BEGIN Working data

(** ** Theorems *)

(** Two spellings of an identity: matching is an equivalence, canonical
    forms are their own canonical form, and the absent actor matches only
    itself. *)
Theorem actor_identity :
  (forall a, actorMatches a a = true)
  /\ (forall a b, actorMatches a b = actorMatches b a)
  /\ (forall a b c, actorMatches a b = true -> actorMatches b c = true -> actorMatches a c = true)
  /\ (forall a, actorMatches a (canonicalActor a) = true)
  /\ (forall a, actorMatches a "" = true <-> a = "").
Proof.
  split_and!.
  - apply actor_matches_refl.
  - intros a b. apply eq_true_iff_eq. rewrite !actor_matches_iff. done.
  - intros a b c. rewrite !actor_matches_iff. congruence.
  - intros a. apply actor_matches_iff. by rewrite canonical_idem.
  - intros a. rewrite actor_matches_iff. apply canonical_empty.
Qed.

Lemma protocol_mono e (L L' : Z -> Prop) s s' :
  (forall v, L v -> L' v) -> rtc (protocol e L) s s' -> rtc (protocol e L') s s'.
Proof.
  intros HL. induction 1 as [|s1 s2 s3 H _ IH]; [apply rtc_refl|]. eapply rtc_l; [|exact IH].
  destruct H as [w id r r' ls s1 s2 Hr Hl Hc Ha|id ls s1 Hw];
    [eapply protocol_row; [exact Hr|by apply HL|exact Hc|exact Ha]|by eapply protocol_lease].
Qed.

(** An invariant of the protocol is one of the operations. *)
Lemma reaches_invariant e O (P : db -> Prop) s s' :
  (forall L s s', protocol e L s s' -> P s -> P s') -> reaches e O s s' -> P s -> P s'.
Proof.
  intros Hstep Hr Hs. induction Hr as [|now o s' _ IH _]; [done|].
  pose proof (exec_protocol e now o s') as Hx. revert IH.
  induction Hx as [|s1 s2 s3 H _ IHx]; [done|]. eauto.
Qed.

(** *** Leases belong to live claims *)

Definition leases_live (s : db) : Prop :=
  forall id l, leases s !! id = Some l ->
    exists r, issues s !! id = Some r /\ status r = StatusInProgress
              /\ actorMatches (assignee_of r) (holder l) = true.

Lemma row_change_issues e w id r' ls s s' x :
  row_change e w id r' ls s s' ->
  issues s' !! x = (if w then issues s !! x else if decide (x = id) then Some r' else issues s !! x)
  /\ leases s' = ls.
Proof.
  intros (I & W & Ls & _). rewrite I, Ls. destruct w; simpl; [done|]. split; [|done].
  destruct (decide (x = id)) as [->|Hne]; [by rewrite lookup_insert_eq|by rewrite lookup_insert_ne].
Qed.

Lemma protocol_live e L s s' : protocol e L s s' -> leases_live s -> leases_live s'.
Proof.
  intros Hp Hlive x l. destruct Hp as [w id r r' ls s s' Hr HL Hc Ha|id ls s [Hother Hid]].
  - destruct (row_change_issues e w id r' ls s s' x Hc) as [-> ->].
    destruct Ha as [->|[[-> ->]|(-> & l0 & -> & Hst & Hm)]].
    + intros [Hx Hl]%lookup_delete_Some. destruct (Hlive x l Hl) as (r0 & Hr0 & Hrest).
      destruct w; [eauto|]. rewrite decide_False by done. eauto.
    + intros Hl. by apply Hlive.
    + destruct (decide (x = id)) as [->|Hne].
      * rewrite lookup_insert_eq. intros [= <-]. eauto.
      * rewrite lookup_insert_ne by done. apply Hlive.
  - simpl. destruct (decide (x = id)) as [->|Hne]; [|rewrite Hother by done; apply Hlive].
    intros Hl. destruct (Hid l Hl) as [(l0 & Hl0 & Hh)|Hr]; [|done].
    destruct (Hlive id l0 Hl0) as (r & Hr). rewrite <- Hh in Hr. by exists r.
Qed.

(** C5. A lease row exists only while its claim is live: in every database
    that a sequence of operations reaches from one where this holds, the issue
    of a lease row is in progress and assigned to the lease's holder. *)
Theorem lease_invariant e O s s' : reaches e O s s' -> leases_live s -> leases_live s'.
Proof. apply reaches_invariant. intros L. apply protocol_live. Qed.

(** *** The row lock as a version token *)

Lemma protocol_row_token e L s s' w id r :
  protocol e L s s' -> table w s !! id = Some r ->
  exists r', table w s' !! id = Some r' /\ (r' = r \/ L (row_lock r')).
Proof.
  intros Hp Hr. destruct Hp as [v x r0 r' ls s s' Hr0 HL (I & W & _) _|x ls s _]; [|by exists r; destruct w; auto].
  assert (Ht : table w s' = if decide (w = v) then <[x := r']> (table w s) else table w s).
  { destruct w, v; simpl in *; by rewrite ?I, ?W. }
  rewrite Ht. destruct (decide (w = v)) as [->|]; [|eauto].
  destruct (decide (x = id)) as [->|]; [rewrite lookup_insert_eq|rewrite lookup_insert_ne by done]; eauto.
Qed.

(** The row lock is a sound version token: when none of the operations of a
    sequence mints the value a reader saw, a row that still carries that value
    is unchanged in every column, so a compare-and-swap on it never overwrites
    a concurrent change. *)
Theorem row_version_token e O s s' w id r r' :
  (forall o, O o -> ~ op_locks o (row_lock r)) -> reaches e O s s' ->
  table w s !! id = Some r -> table w s' !! id = Some r' -> row_lock r' = row_lock r -> r' = r.
Proof.
  intros HO Hreach Hr Hr' Hlock. set (L := fun v => exists o, O o /\ op_locks o v).
  assert (Hinv : exists r1, table w s' !! id = Some r1 /\ (r1 = r \/ L (row_lock r1))).
  { clear r' Hr' Hlock. induction Hreach as [|now o s' _ IH Ho]; [eauto|].
    assert (Hx : rtc (protocol e L) s' (exec e now o s'))
      by (eapply protocol_mono; [|apply exec_protocol]; intros; by exists o).
    revert IH. induction Hx as [|s1 s2 s3 H _ IHx]; [done|]. intros (r1 & Hr1 & Hor). apply IHx.
    destruct (protocol_row_token e L s1 s2 w id r1 H Hr1) as (r2 & Hr2 & Hor2).
    exists r2. split; [done|]. destruct Hor2 as [->|?]; auto. }
  destruct Hinv as (r1 & Hr1 & [->|(o & Ho & Hl)]); [congruence|].
  replace r1 with r' in Hl by congruence. rewrite Hlock in Hl. by destruct (HO o Ho).
Qed.

(** *** The journal *)

(** The row of [id] after replaying the snapshots of a journal. *)
Fixpoint replay (J : list journal_entry) (id : string) (base : option Row.t) : option Row.t :=
  match J with
  | [] => base
  | j :: J => replay J id (if j_issue j ==? id then Some (j_snapshot j) else base)
  end.

Lemma replay_app J1 J2 id base : replay (J1 ++ J2)%list id base = replay J2 id (replay J1 id base).
Proof. revert base. induction J1 as [|j J1 IH]; intros base; simpl; [done|]. apply IH. Qed.

Lemma replay_other J id x base :
  Forall (fun j => j_issue j = id) J -> x <> id -> replay J x base = base.
Proof.
  intros HJ Hx. revert base. induction HJ as [|j J Hj _ IH]; intros base; simpl; [done|].
  rewrite (bool_decide_eq_false_2 (j_issue j = x)) by congruence. apply IH.
Qed.

Lemma replay_same J id r base :
  Forall (fun j => j_issue j = id /\ Some r = Some (j_snapshot j)) J -> J <> [] -> replay J id base = Some r.
Proof.
  assert (Hgen : forall base, Forall (fun j => j_issue j = id /\ Some r = Some (j_snapshot j)) J ->
    base = Some r \/ J <> [] -> replay J id base = Some r).
  { induction J as [|j J IH]; intros b HJ Hor; simpl; [by destruct Hor|].
    inversion HJ as [|? ? [Hj Hs] HJ']; subst. rewrite (bool_decide_eq_true_2 (j_issue j = j_issue j)) by done.
    apply IH; [done|]. left. congruence. }
  auto.
Qed.

Definition replays (e : env) (s s' : db) : Prop :=
  exists J, journal s' = (journal s ++ J)%list /\ forall id, GetIssue id s' = replay J id (GetIssue id s).

Lemma replays_trans e s1 s2 s3 : replays e s1 s2 -> replays e s2 s3 -> replays e s1 s3.
Proof.
  intros (J1 & E1 & R1) (J2 & E2 & R2). exists (J1 ++ J2)%list. split; [by rewrite E2, E1, app_assoc|].
  intros id. by rewrite R2, R1, replay_app.
Qed.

END Working data

* **What the task requires**
Starting with the line with "id)) as [->|Hne]." above and going on through the line with "(** *** The row lock as a version token *)", transcribe every line exactly, both ends included, and add nothing.

* **Written solution**
    + destruct (decide (x = id)) as [->|Hne].
      * rewrite lookup_insert_eq. intros [= <-]. eauto.
      * rewrite lookup_insert_ne by done. apply Hlive.
  - simpl. destruct (decide (x = id)) as [->|Hne]; [|rewrite Hother by done; apply Hlive].
    intros Hl. destruct (Hid l Hl) as [(l0 & Hl0 & Hh)|Hr]; [|done].
    destruct (Hlive id l0 Hl0) as (r & Hr). rewrite <- Hh in Hr. by exists r.
Qed.

(** C5. A lease row exists only while its claim is live: in every database
    that a sequence of operations reaches from one where this holds, the issue
    of a lease row is in progress and assigned to the lease's holder. *)
Theorem lease_invariant e O s s' : reaches e O s s' -> leases_live s -> leases_live s'.
Proof. apply reaches_invariant. intros L. apply protocol_live. Qed.

(** *** The row lock as a version token *)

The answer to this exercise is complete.